[Stored items]
*** Block opens ***
(** Outside a frame, RemoveTask takes every once and repeat entry of the task out at once and nothing
    else; but a task that was started with RunTaskEvery and a positive offset is wrapped in a closure of
    its own until the offset has passed, so RemoveTask in that time does not find it: the wrapper stays in
    onceTasks and will still start the task. *)
Theorem RemoveTask_misses_delayed_start s t i off :
  isProcessing s = false → 0 < off →
  let s1 := RunTaskEvery s t i off in
  let s2 := RemoveTask s1 t in
  (∀ o, o ∈ onceTasks s2 ↔ o ∈ onceTasks s1 ∧ o_task o ≠ t) ∧
  (∀ r, r ∈ repeatTasks s2 ↔ r ∈ repeatTasks s1 ∧ r_task r ≠ t) ∧
  Once (Deferred t i) (lastFrame s + off) ∈ onceTasks s2 ∧
  ∀ W (run : Z → W → W * list call) w, ∃ s3,
    Run run (Deferred t i) (s2, w) = (s3, w) ∧ Repeat t i (lastFrame s) ∈ repeatTasks s3.
Proof.
  intros Hp Hoff s1 s2. pose proof (deferred_ne t i) as Hne. subst s1 s2. unfold RunTaskEvery.
  rewrite (proj2 (Z.gtb_lt off 0)) by lia. unfold RemoveTask. simpl. rewrite Hp. simpl.
  split; [|split; [|split]].
  - intros o. rewrite list_elem_of_filter. tauto.
  - intros r. rewrite list_elem_of_filter. tauto.
  - rewrite filter_app, elem_of_app. right. rewrite list_elem_of_filter. split; [simpl; congruence|by left].
  - intros W run w. eexists. split; [done|]. simpl. apply elem_of_app. right. by left.
Qed.

Lemma RemoveTask_misses_delayed_start_witness :
  Once (Deferred (Task 3) 30) (-1 + 10) ∈
    onceTasks (RemoveTask (RunTaskEvery new_CScheduler (Task 3) 30 10) (Task 3)).
Proof.
  destruct (RemoveTask_misses_delayed_start new_CScheduler (Task 3) 30 10) as (_ & _ & H & _);
    [reflexivity|lia|exact H].
Defined.
(** A thread runs down what it holds and comes back to the check of its loop. *)
Lemma thread_drains k s c :
  holds c ≠ None → ∃ s', rtc (trun k) (s, c) (s', AtCheck).
Proof.
  assert (∀ s it, ∃ s', rtc (trun k) (s, Leaving it) (s', AtCheck)) as HL.
  { intros s0 it. eexists. apply rtc_once. apply T_leave. }
  assert (∀ s it, ∃ s', rtc (trun k) (s, Executing it) (s', AtCheck)) as HE.
  { intros s0 it. edestruct HL as [s' Hs]. exists s'. eapply rtc_l; [|exact Hs]. apply T_done. }
  assert (∀ s it, ∃ s', rtc (trun k) (s, Marked it) (s', AtCheck)) as HM.
  { intros s0 it. destruct (isRunning (scheds s0 (it_owner it))) eqn:Hr.
    - edestruct HE as [s' Hs]. exists s'. eapply rtc_l; [|exact Hs]. by apply T_run.
    - edestruct HL as [s' Hs]. exists s'. eapply rtc_l; [|exact Hs]. by apply T_skip. }
  destruct c as [| |it|it|it|it|]; simpl; try done; intros _; auto.
  destruct k.
  - destruct (s_alive (scheds s (it_owner it))) eqn:Ha.
    + edestruct HM as [s' Hs]. exists s'. eapply rtc_l; [|exact Hs]. by apply T_mark.
    + exists s. apply rtc_once. by apply T_expired.
  - exists s. apply rtc_once. by apply T_no_query.
Qed.

Lemma lift_worker s w s' w' p m :
  rtc (trun KWork) (s, w) (s', w') → rtc step (State s w p m) (State s' w' p m).
Proof.
  intros H. apply (rtc_congruence (R := trun KWork) (λ a, State a.1 a.2 p m) step (s, w) (s', w')); [|exact H].
  intros [a b] [a' b'] Ht. by apply S_worker.
Qed.

Lemma lift_pather s c s' c' w p i m :
  p !! i = Some c → rtc (trun KPath) (s, c) (s', c') →
  rtc step (State s w p m) (State s' w (<[i := c']> p) m).
Proof.
  intros Hi H. assert (i < length p)%nat as Hlt by (by eapply lookup_lt_Some).
  rewrite <-(list_insert_id p i c Hi) at 1.
  apply (rtc_congruence (R := trun KPath) (λ a, State a.1 w (<[i := a.2]> p) m) step (s, c) (s', c')); [|exact H].
  intros [a b] [a' b'] Ht. simpl.
  replace (<[i := b']> p) with (<[i := b']> (<[i := b]> p)) by apply list_insert_insert_eq.
  eapply S_pather; [by apply list_lookup_insert_eq|exact Ht].
Qed.

(** A thread that is being joined ends: it finds [workerRunning] false, or it is woken in [Pop]. *)
Lemma thread_exits k s c :
  workerRunning s = false → (c = AtPop → queue k s ≠ []) →
  ∃ s', rtc (trun k) (s, c) (s', Exited).
Proof.
  intros Hr Hq.
  assert (∀ s c s' c', rtc (trun k) (s, c) (s', c') → workerRunning s' = workerRunning s) as Hk.
  { intros s1 c1 s2 c2 H. remember (s1, c1) as a. remember (s2, c2) as b.
    change s1 with (fst (s1, c1)). change s2 with (fst (s2, c2)). rewrite <-Heqa, <-Heqb.
    clear Heqa Heqb. induction H as [|x y z Hxy _ IH]; [done|]. rewrite IH.
    apply tstep_facts in Hxy. apply (tf_static _ _ _ _ _ Hxy). }
  assert (∀ s c, workerRunning s = false → holds c ≠ None → ∃ s', rtc (trun k) (s, c) (s', Exited)) as Hd.
  { intros s1 c1 H1 Hh. destruct (thread_drains k s1 c1 Hh) as [s2 H2]. exists s2.
    eapply rtc_r; [exact H2|]. apply T_exit. simpl. by rewrite (Hk _ _ _ _ H2). }
  destruct c as [| |it|it|it|it|]; try by apply Hd.
  - exists s. apply rtc_once. by apply T_exit.
  - destruct (queue k s) as [|it q] eqn:Hqe; [by destruct (Hq eq_refl)|].
    destruct (Hd (set_queue k s q) (Popped it)) as [s' Hs']; [by destruct k|done|].
    exists s'. eapply rtc_l; [|exact Hs']. apply T_pop. by rewrite Hqe.
  - by exists s.
Qed.

(** Bringing every path thread to a point, one after another. *)
Lemma all_pathers (Q : pc → Prop) w m s p :
  Inv (State s w p m) →
  (∀ s p i c, Inv (State s w p m) → p !! i = Some c → ∃ s' c', rtc (trun KPath) (s, c) (s', c') ∧ Q c') →
  ∃ s' p', rtc step (State s w p m) (State s' w p' m) ∧ Forall Q p' ∧ length p' = length p.
Proof.
  intros HI Hone.
  assert (∀ n, (n <= length p)%nat → ∃ s' p', rtc step (State s w p m) (State s' w p' m) ∧
    Forall Q (take n p') ∧ length p' = length p) as Hn.
  { induction n as [|n IH]; intros Hle; [exists s, p; by split|].
    destruct IH as (s1 & p1 & H1 & Hq & Hl); [lia|].
    destruct (lookup_lt_is_Some_2 p1 n) as [c Hc]; [lia|].
    destruct (Hone s1 p1 n c) as (s2 & c2 & H2 & Hq2); [by eapply steps_Inv|done|].
    exists s2, (<[n := c2]> p1). split; [|split; [|by rewrite length_insert]].
    - etrans; [exact H1|]. by eapply lift_pather.
    - rewrite (take_S_r _ _ c2) by (apply list_lookup_insert_eq; lia).
      rewrite take_insert_ge by lia. apply Forall_app. split; [done|]. by constructor. }
  destruct (Hn (length p)) as (s' & p' & H & Hq & Hl); [lia|]. exists s', p'.
  split; [done|]. split; [|done]. by rewrite take_ge in Hq by lia.
Qed.

Definition idle (c : pc) : Prop := holds c = None.
Lemma idle_busy id c : idle c → busy id c = 0.
Proof. by destruct c. Qed.

Lemma drain_one k s c : ∃ s' c', rtc (trun k) (s, c) (s', c') ∧ idle c'.
Proof.
  destruct (holds c) as [it|] eqn:Hh; [|exists s, c; split; [reflexivity|exact Hh]].
  destruct (thread_drains k s c) as [s' Hs']; [congruence|]. by exists s', AtCheck.
Qed.
(* ===== verification/TerrainAreas.v ===== *)
(** * TerrainAreas: sectors, types of movement and the areas of a map

    The data of [src/src/circuit/terrain/TerrainData.h] and the part of
    [src/src/circuit/terrain/TerrainData.cpp] that [CTerrainData::Init] and
    [CTerrainData::UpdateAreas] share (the source has it twice): which sectors a type of unit can
    enter or be built on, the flood fill that groups the sectors into areas, and the figures
    computed from the areas.

    A [std::set<int>] or the keys of a [std::map<int, T*>] whose pointers follow from the key are a
    [gset Z], walked in ascending order; a pointer to a sector is its index, a pointer to an area or
    to a type its position in its vector. *)

From Stdlib Require Import SpecFloat.
From stdpp Require Import sorting gmap.
From S2P Require Import Prelude Float32.

Local Open Scope circuit_scope.

(** ** Data *)

Record STerrainMapSector : Type := mkSec {
  isWater : bool;
  position : AIFloat3;
  percentLand : float;
  minElevation : float;
  maxElevation : float;
  maxSlope : float
}.

(** [sectorAlternativeM] and [sectorAlternativeI]: the answers that were computed before. *)
Record STerrainMapAreaSector : Type := mkAreaSec {
  as_area : option nat;
  sectorAlternativeM : gmap nat (option Z);
  sectorAlternativeI : gmap nat (option Z)
}.
Definition new_area_sector : STerrainMapAreaSector := mkAreaSec None ∅ ∅.

Record STerrainMapArea : Type := mkArea {
  areaUsable : bool;
  area_sector : gset Z;
  sectorClosest : gmap Z (option Z);
  percentOfMap : float
}.
Definition new_area (sectors : gset Z) : STerrainMapArea := mkArea false sectors ∅ f0.

Record STerrainMapMobileType : Type := mkMT {
  typeUsable : bool;
  mt_sector : list STerrainMapAreaSector;
  area : list STerrainMapArea;
  areaLargest : option nat;
  mt_maxSlope : float;
  mt_maxElevation : float;
  mt_minElevation : float;
  mt_canHover : bool;
  mt_canFloat : bool;
  crushStrength : float;          (* of [moveData] *)
  mt_udCount : Z
}.

Record STerrainMapImmobileType : Type := mkIT {
  it_usable : bool;
  it_sector : gset Z;
  it_closest : gmap Z (option Z);
  it_minElevation : float;
  it_maxElevation : float;
  it_canHover : bool;
  it_canFloat : bool;
  it_udCount : Z
}.

(** The order in which a [std::set<int>] or [std::map<int, _>] is walked. *)
Definition ascending (X : gset Z) : list Z := merge_sort Z.le (elements X).

(** ** Which sectors a type can use *)

Section map.
(** [waterIsHarmful], [waterIsAVoid], [sectorXSize], [sectorZSize] and [convertStoP]. *)
Context (waterIsHarmful waterIsAVoid : bool) (sectorXSize sectorZSize convertStoP : Z).

Definition passable (mt : STerrainMapMobileType) (s : STerrainMapSector) : bool :=
  let dry := fleb (maxElevation s) f0 || fgeb (mt_maxSlope mt) (maxSlope s) in
  (mt_canHover mt && fgeb (mt_maxElevation mt) (maxElevation s) && negb waterIsAVoid && dry) ||
  (mt_canFloat mt && fgeb (mt_maxElevation mt) (maxElevation s) && negb waterIsHarmful && dry) ||
  (fgeb (mt_maxSlope mt) (maxSlope s) && fleb (mt_minElevation mt) (minElevation s) &&
   fgeb (mt_maxElevation mt) (maxElevation s) && (negb waterIsHarmful || fgeb (minElevation s) f0)).

Definition buildable (it : STerrainMapImmobileType) (s : STerrainMapSector) : bool :=
  (it_canHover it && fgeb (it_maxElevation it) (maxElevation s) && negb waterIsAVoid) ||
  (it_canFloat it && fgeb (it_maxElevation it) (maxElevation s) && negb waterIsHarmful) ||
  (fleb (it_minElevation it) (minElevation s) && fgeb (it_maxElevation it) (maxElevation s) &&
   (negb waterIsHarmful || fgeb (minElevation s) f0)).

(** ** The flood fill *)

Definition MAP_AREA_LIST_SIZE : Z := 50.
Definition MAMinimalSectors : Z := 8.

Definition total : Z := sectorXSize * sectorZSize.

(** Eight sectors, or half a percent of the map; the percentage is a [double]. *)
Definition too_small (n : Z) : bool :=
  (n <=? MAMinimalSectors) ||
  fleb (ddiv (dmul (d_of_Z 100) (d_of_f (f_of_Z n))) (d_of_f (f_of_Z total))) (d_of_f (flit 1 2)).

Definition sizeZ (X : gset Z) : Z := Z.of_nat (size X).

(** [mt.area], [areaSize], [sectorSearch] and [sectorsRemaining]. *)
Record Grouping : Type := mkGroup {
  g_area : list (gset Z);
  areaSize : Z;
  sectorSearch : list Z;
  sectorsRemaining : gset Z
}.

(** One of the four neighbours: queued and no longer remaining. *)
Definition search (inside : bool) (j : Z) (s : list Z * gset Z) : list Z * gset Z :=
  if decide (j ∈ s.2 ∧ inside = true) then (s.1 ++ [j], s.2 ∖ {[j]}) else s.

(** [mt.area.back().sector[i] = ...] *)
Definition add_back (i : Z) (areas : list (gset Z)) : option (list (gset Z)) :=
  last areas ≫= λ a, Some (take (length areas - 1) areas ++ [{[i]} ∪ a]).

Definition expand_sector (i : Z) (s : list Z * gset Z) : list Z * gset Z :=
  let iX := Z.rem i sectorXSize in
  let iZ := Z.quot i sectorXSize in
  search (bool_decide (iZ < sectorZSize - 1)) (i + sectorXSize)
    (search (bool_decide (iZ > 0)) (i - sectorXSize)
       (search (bool_decide (iX < sectorXSize - 1)) (i + 1)
          (search (bool_decide (iX > 0)) (i - 1) s))).

(** The position of the first of the smallest areas. *)
Fixpoint smallest_from (k best : nat) (bestSize : Z) (areas : list (gset Z)) : nat :=
  match areas with
  | [] => best
  | a :: areas => if decide (sizeZ a < bestSize) then smallest_from (S k) k (sizeZ a) areas else smallest_from (S k) best bestSize areas
  end.
Definition smallest (areas : list (gset Z)) : nat :=
  match areas with [] => 0%nat | a :: areas => smallest_from 1 0 (sizeZ a) areas end.

(** "Too many areas detected. Find, erase & ignore the smallest one that was found so far" *)
Definition drop_area (g : Grouping) : option Grouping :=
  if decide (areaSize g <= 0) then Some g else
  back ← last (g_area g);
  if bool_decide (areaSize g = MAP_AREA_LIST_SIZE) || too_small (sizeZ back) then
    Some (mkGroup (delete (smallest (g_area g)) (g_area g)) (areaSize g - 1) (sectorSearch g) (sectorsRemaining g))
  else Some g.

(** One round of the loop. *)
Definition group_step (g : Grouping) : option Grouping :=
  match sectorSearch g with
  | i :: rest =>
      areas ← add_back i (g_area g);
      let '(searching, remaining) := expand_sector i (rest, sectorsRemaining g) in
      Some (mkGroup areas (areaSize g) searching remaining)
  | [] =>
      g ← drop_area g;
      i ← head (ascending (sectorsRemaining g));
      Some (mkGroup (g_area g ++ [∅]) (areaSize g + 1) [i] (sectorsRemaining g ∖ {[i]}))
  end.

Fixpoint group_loop (fuel : nat) (g : Grouping) : option Grouping :=
  match fuel with
  | O => None
  | S fuel =>
      if decide (sectorsRemaining g = ∅ ∧ sectorSearch g = []) then Some g
      else g ← group_step g; group_loop fuel g
  end.

(** The last area found is dropped, too, if it is too small. *)
Definition drop_last (g : Grouping) : option (list (gset Z)) :=
  if decide (areaSize g <= 0) then Some (g_area g) else
  back ← last (g_area g);
  Some (if too_small (sizeZ back) then take (length (g_area g) - 1) (g_area g) else g_area g).

(** The areas of the sectors [P]: every round moves a sector out of the remaining ones or out of the queue. *)
Definition group_areas (P : gset Z) : option (list (gset Z)) :=
  g ← group_loop (S (2 * size P)) (mkGroup [] 0 [] P);
  drop_last g.

(** ** The figures of the areas *)

Definition area_percent (n : Z) : float := f_of_d (ddiv (dmul (d_of_Z 100) (d_of_Z n)) (d_of_Z total)).

Definition set_as_area (a : option nat) (s : STerrainMapAreaSector) : STerrainMapAreaSector :=
  mkAreaSec a (sectorAlternativeM s) (sectorAlternativeI s).

(** [iS.second->area = &area] for the sectors of one area. *)
Definition mark_area (j : nat) (sectors : gset Z) (l : list STerrainMapAreaSector) : option (list STerrainMapAreaSector) :=
  foldM (λ l i, s ← l.[i]; l.[i <- set_as_area (Some j) s]) l (ascending sectors).

(** "A map area occupying 20% of the map" *)
Definition usable_percent (p : float) : bool := fleb (d_of_Z 20) (d_of_f p).

Definition calc_area (j : nat) (mt : STerrainMapMobileType) : option STerrainMapMobileType :=
  a ← area mt !! j;
  sectors ← mark_area j (area_sector a) (mt_sector mt);
  let p := area_percent (sizeZ (area_sector a)) in
  let a := mkArea (usable_percent p) (area_sector a) (sectorClosest a) p in
  let areas := <[j := a]> (area mt) in
  largest ← match areaLargest mt with
            | None => Some j
            | Some k => b ← areas !! k; Some (if fltb (percentOfMap b) p then j else k)
            end;
  Some (mkMT (typeUsable mt || usable_percent p) sectors areas (Some largest) (mt_maxSlope mt) (mt_maxElevation mt) (mt_minElevation mt)
          (mt_canHover mt) (mt_canFloat mt) (crushStrength mt) (mt_udCount mt)).

Definition calculations (mt : STerrainMapMobileType) : option STerrainMapMobileType :=
  foldM (λ mt j, calc_area j mt) mt (seq 0 (length (area mt))).

Definition set_areas (areas : list (gset Z)) (mt : STerrainMapMobileType) : STerrainMapMobileType :=
  mkMT (typeUsable mt) (mt_sector mt) (new_area <$> areas) (areaLargest mt) (mt_maxSlope mt) (mt_maxElevation mt) (mt_minElevation mt)
    (mt_canHover mt) (mt_canFloat mt) (crushStrength mt) (mt_udCount mt).

(** The sectors a type can enter. *)
Definition passable_set (sectors : list STerrainMapSector) (mt : STerrainMapMobileType) : gset Z :=
  list_to_set (filter (λ i, passable mt <$> sectors.[i] = Some true) (seqZ 0 total)).

(** "Determine areas per mobileType" *)
Definition determine_areas (sectors : list STerrainMapSector) (mt : STerrainMapMobileType) : option STerrainMapMobileType :=
  areas ← group_areas (passable_set sectors mt);
  calculations (set_areas areas mt).

(** [typeUsable] of an immobile type: a fifth of the map or a fixed size. *)
Definition it_percent_ok (n : Z) : bool :=
  fleb (d_of_Z 20) (ddiv (dmul (d_of_Z 100) (d_of_Z n)) (d_of_f (f_of_Z total))) ||
  fleb (d_of_Z 18000000) (dmul (dmul (d_of_Z convertStoP) (d_of_Z convertStoP)) (d_of_Z n)).
End map.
*** Block closes ***
• WORK REQUIRED
Nothing but the lines from the one holding "areas ← group_areas" to the end of the entries should be output, each exactly as it appears.

• EXPECTED ANSWER
  areas ← group_areas (passable_set sectors mt);
  calculations (set_areas areas mt).

(** [typeUsable] of an immobile type: a fifth of the map or a fixed size. *)
Definition it_percent_ok (n : Z) : bool :=
  fleb (d_of_Z 20) (ddiv (dmul (d_of_Z 100) (d_of_Z n)) (d_of_f (f_of_Z total))) ||
  fleb (d_of_Z 18000000) (dmul (dmul (d_of_Z convertStoP) (d_of_Z convertStoP)) (d_of_Z n)).
End map.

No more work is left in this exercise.